■ **ACTION ITEM**
Each line below from the one containing "From S2P Require Import Prelude" through the one containing "From S2P Require Import TxPool" should be output exactly as it stands, and no other line should appear.

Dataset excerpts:
····················

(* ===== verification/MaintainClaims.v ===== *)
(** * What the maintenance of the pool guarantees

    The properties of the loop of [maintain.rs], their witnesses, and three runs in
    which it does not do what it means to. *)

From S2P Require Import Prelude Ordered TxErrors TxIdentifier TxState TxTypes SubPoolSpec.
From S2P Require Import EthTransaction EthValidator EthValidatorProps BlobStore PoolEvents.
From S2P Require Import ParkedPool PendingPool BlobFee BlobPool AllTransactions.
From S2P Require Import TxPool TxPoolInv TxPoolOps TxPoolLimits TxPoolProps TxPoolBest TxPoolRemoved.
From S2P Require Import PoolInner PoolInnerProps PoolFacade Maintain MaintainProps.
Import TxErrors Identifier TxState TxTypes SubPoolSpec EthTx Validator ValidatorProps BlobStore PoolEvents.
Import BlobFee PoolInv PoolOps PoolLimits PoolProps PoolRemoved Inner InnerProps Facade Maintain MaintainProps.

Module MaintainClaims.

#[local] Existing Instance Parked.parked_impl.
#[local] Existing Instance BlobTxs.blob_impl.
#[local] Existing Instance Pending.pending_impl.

····················

■ **TASK SOLUTION**
From S2P Require Import Prelude Ordered TxErrors TxIdentifier TxState TxTypes SubPoolSpec.
From S2P Require Import EthTransaction EthValidator EthValidatorProps BlobStore PoolEvents.
From S2P Require Import ParkedPool PendingPool BlobFee BlobPool AllTransactions.
From S2P Require Import TxPool TxPoolInv TxPoolOps TxPoolLimits TxPoolProps TxPoolBest TxPoolRemoved.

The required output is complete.